> [Records provided]:
(** X9: in a constructed index the split value of a branch is the
    coordinate, along the split dimension, of a point under the right
    child, and no point under the right child has a smaller one: the
    split value is the least coordinate on the right. *)
Theorem split_is_least_coordinate_on_the_right fuel max_leaf_size kd :
  KdTree_ctor points_ fuel max_leaf_size = Ok kd →
  ∃ tr, repr (nodes_ kd) (root_ kd) tr ∧
        ∀ split dim l r, (split, dim, l, r) ∈ branches tr →
          (∃ id, id ∈ ids_under (indices_ kd) r ∧ coord points_ id dim = split) ∧
          (∀ id, id ∈ ids_under (indices_ kd) r → split ≤ coord points_ id dim).
Proof.
  intros Hctor.
  pose proof (KdTree_ctor_spec _ _ _ _ Hctor)
    as (_ & _ & _ & tr & Hrepr & _ & _ & Hwf & _).
  destruct (KdTree_ctor_shape points_ _ _ _ tr Hctor Hrepr)
    as (_ & _ & _ & _ & Hatt).
  exists tr. split; [done|]. intros split dim l r Hin. split.
  - by eapply split_attained_branches.
  - intros id Hid.
    destruct (wf_tree_partitioned _ _ _ Hwf _ _ _ _ Hin) as [_ Hge].
    specialize (Hge id Hid). lia.
Qed.
End index_shape.

Section shape_examples.
#[local] Existing Instance sort_nth_element.

Lemma leaves_hold_up_to_max_leaf_size_witness :
  ∃ tr, repr (nodes_ four_points_index) (root_ four_points_index) tr ∧
        Forall (λ '(b, e), 1 ≤ e - b ≤ 1) (leaves tr).
Proof.
  assert (Hctor : KdTree_ctor four_points 5 1 = Ok four_points_index)
    by (vm_compute; reflexivity).
  exact (leaves_hold_up_to_max_leaf_size four_points 5 1 four_points_index
           Hctor).
Defined.

Lemma branches_halve_their_range_witness :
  ∃ tr, repr (nodes_ four_points_index) (root_ four_points_index) tr ∧
        ∀ split dim l r, (split, dim, l, r) ∈ branches tr →
          1 < hi r - lo l ∧ hi l = lo r ∧
          0 ≤ (hi r - lo r) - (hi l - lo l) ≤ 1.
Proof.
  assert (Hctor : KdTree_ctor four_points 5 1 = Ok four_points_index)
    by (vm_compute; reflexivity).
  exact (branches_halve_their_range four_points 5 1 four_points_index
           Hctor).
Defined.

Lemma height_is_logarithmic_witness :
  ∃ tr, repr (nodes_ four_points_index) (root_ four_points_index) tr ∧
        num_points four_points ≤ 1 * 2 ^ Z.of_nat (height tr) ∧
        ∀ h, height tr = S h → 1 * 2 ^ Z.of_nat h < num_points four_points.
Proof.
  assert (Hctor : KdTree_ctor four_points 5 1 = Ok four_points_index)
    by (vm_compute; reflexivity).
  exact (height_is_logarithmic four_points 5 1 four_points_index
           Hctor).
Defined.

Lemma split_dimensions_cycle_witness :
  ∃ tr, repr (nodes_ four_points_index) (root_ four_points_index) tr ∧
        ∀ depth dim, (depth, dim) ∈ branch_dims 0 tr →
          dim = Z.of_nat depth `mod` num_dimensions four_points.
Proof.
  assert (Hctor : KdTree_ctor four_points 5 1 = Ok four_points_index)
    by (vm_compute; reflexivity).
  refine (split_dimensions_cycle four_points 5 1 four_points_index
            Hctor _).
  reflexivity.
Defined.

Lemma nodes_are_laid_out_in_preorder_witness :
  ∃ tr, repr (nodes_ four_points_index) (root_ four_points_index) tr ∧
        root_ four_points_index = 0%nat ∧
        laid_out (nodes_ four_points_index) 0%nat tr ∧
        length (nodes_ four_points_index) = (2 * length (leaves tr) - 1)%nat ∧
        Z.of_nat (length (nodes_ four_points_index)) ≤ 2 * num_points four_points - 1.
Proof.
  assert (Hctor : KdTree_ctor four_points 5 1 = Ok four_points_index)
    by (vm_compute; reflexivity).
  exact (nodes_are_laid_out_in_preorder four_points 5 1 four_points_index
           Hctor).
Defined.

Lemma split_is_least_coordinate_on_the_right_witness :
  ∃ tr, repr (nodes_ four_points_index) (root_ four_points_index) tr ∧
        ∀ split dim l r, (split, dim, l, r) ∈ branches tr →
          (∃ id, id ∈ ids_under (indices_ four_points_index) r
                 ∧ coord four_points id dim = split) ∧
          (∀ id, id ∈ ids_under (indices_ four_points_index) r →
                 split ≤ coord four_points id dim).
Proof.
  assert (Hctor : KdTree_ctor four_points 5 1 = Ok four_points_index)
    by (vm_compute; reflexivity).
  exact (split_is_least_coordinate_on_the_right four_points 5 1 four_points_index
           Hctor).
Defined.
End shape_examples.

(** ** Distance zero *)

Section metric_zero.
Context `{SL : ScalarLimits}.
Variable points_ : Points.

Lemma sq_dist_loop_zero n :
  ∀ i p idx d, 0 ≤ d →
    sq_dist_loop points_ n i p idx d = 0
    ↔ d = 0 ∧ ∀ j, i ≤ j < i + Z.of_nat n → p j = coord points_ idx j.
Proof.
  induction n as [|n IH]; intros i p idx d Hd; simpl.
  - split; [intros ->; split; [done|lia]|by intros [-> _]].
  - pose proof (Z.square_nonneg (p i - coord points_ idx i)) as Hsq.
    rewrite IH by lia. split.
    + intros [Hsum Hrest].
      assert (p i = coord points_ idx i) by nia.
      split; [nia|]. intros j Hj.
      destruct (decide (j = i)) as [->|Hne]; [done|]. apply Hrest. lia.
    + intros [-> Hall]. split.
      * rewrite (Hall i) by lia. lia.
      * intros j Hj. apply Hall. lia.
Qed.

(** X1: whenever the squared Euclidean distance between the query and a
    point is at most the largest Scalar, MetricL2 returns exactly that
    distance: a value that is not negative, and that is zero exactly when
    the query and the point have the same coordinate in each of the D
    dimensions. *)
Theorem MetricL2_zero_iff_same_coordinates p idx :
  sq_dist points_ p idx ≤ Scalar_max →
  MetricL2 points_ p idx = sq_dist points_ p idx ∧
  0 ≤ MetricL2 points_ p idx ∧
  (MetricL2 points_ p idx = 0
   ↔ ∀ i, 0 ≤ i < num_dimensions points_ → p i = coord points_ idx i).
Proof.
  intros Hrange. rewrite (MetricL2_exact points_ p idx Hrange).
  split; [done|]. split; [apply sq_dist_nonneg|].
  unfold sq_dist. rewrite sq_dist_loop_zero by done. split.
  - intros [_ Hall] i Hi. apply Hall. lia.
  - intros Hall. split; [done|]. intros j Hj. apply Hall. lia.
Qed.
End metric_zero.

(** ** When the constructor returns *)

Section constructor.
Context `{E : NthElement} `{!NthElementSpec E}.
Variable points_ : Points.

(** X2: the constructor returns an index, given depth of recursion enough,
    exactly when there is at least one point and max_leaf_size is at least
    one. *)
Theorem KdTree_ctor_returns_iff max_leaf_size :
  (∃ fuel kd, KdTree_ctor points_ fuel max_leaf_size = Ok kd)
  ↔ 0 < num_points points_ ∧ 1 ≤ max_leaf_size.
Proof.
  split.
  - intros (fuel & kd & Hctor). by eapply KdTree_ctor_Ok_inv.
  - intros [HN Hmls]. exists (S (Z.to_nat (num_points points_))).
    apply KdTree_ctor_total; [done..|lia].
Qed.

(** X3: over an empty point set the constructor builds a tree of one empty
    leaf and then fails its assertion, for every max_leaf_size >= 0. *)
Theorem KdTree_ctor_without_points_fails_assertion fuel max_leaf_size :
  num_points points_ = 0 → 0 ≤ max_leaf_size →
  KdTree_ctor points_ (S fuel) max_leaf_size = Err AssertionFailed ∧
  ∃ t, MakeTree points_ (S fuel) max_leaf_size
         {| nodes_ := []; indices_ := []; root_ := 0%nat |}
       = Ok (0%nat, t) ∧ nodes_ t = [Leaf 0 0] ∧ indices_ t = [].
Proof.
  intros HN Hmls. split; [by apply KdTree_ctor_empty|].
  unfold MakeTree. rewrite HN. simpl. unfold bind, store_node. simpl.
  rewrite decide_True by done. simpl. by eexists.
Qed.
End constructor.

Section constructor_examples.
#[local] Existing Instance int32_limits.
#[local] Existing Instance stale_index.
#[local] Existing Instance sort_nth_element.

Lemma MetricL2_zero_iff_same_coordinates_witness :
  MetricL2 four_points (point_of_list [1; 1]) 2
  = sq_dist four_points (point_of_list [1; 1]) 2 ∧
  0 ≤ MetricL2 four_points (point_of_list [1; 1]) 2 ∧
  (MetricL2 four_points (point_of_list [1; 1]) 2 = 0
   ↔ ∀ i, 0 ≤ i < num_dimensions four_points →
          point_of_list [1; 1] i = coord four_points 2 i).
Proof.
  refine (MetricL2_zero_iff_same_coordinates four_points (point_of_list [1; 1]) 2 _).
  by vm_compute.
Defined.

Lemma KdTree_ctor_returns_iff_witness :
  (∃ fuel kd, KdTree_ctor four_points fuel 1 = Ok kd)
  ↔ 0 < num_points four_points ∧ 1 ≤ 1.
Proof. exact (KdTree_ctor_returns_iff four_points 1). Defined.

Lemma KdTree_ctor_without_points_fails_assertion_witness :
  KdTree_ctor (points_of_list 2 []) 1 3 = Err AssertionFailed ∧
  ∃ t, MakeTree (points_of_list 2 []) 1 3
         {| nodes_ := []; indices_ := []; root_ := 0%nat |}
       = Ok (0%nat, t) ∧ nodes_ t = [Leaf 0 0] ∧ indices_ t = [].
Proof.
  refine (KdTree_ctor_without_points_fails_assertion (points_of_list 2 []) 0 3 _ _);
    [reflexivity|lia].
Defined.
End constructor_examples.

(** ** Nearest neighbour *)

Section nearest_result.
Context `{SL : ScalarLimits}.
Variable points_ : Points.
Variable p : P.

> [What is needed]: Say how many lines in the listing above hold "that". Give the number only.

> [Reply to the exercise]: 2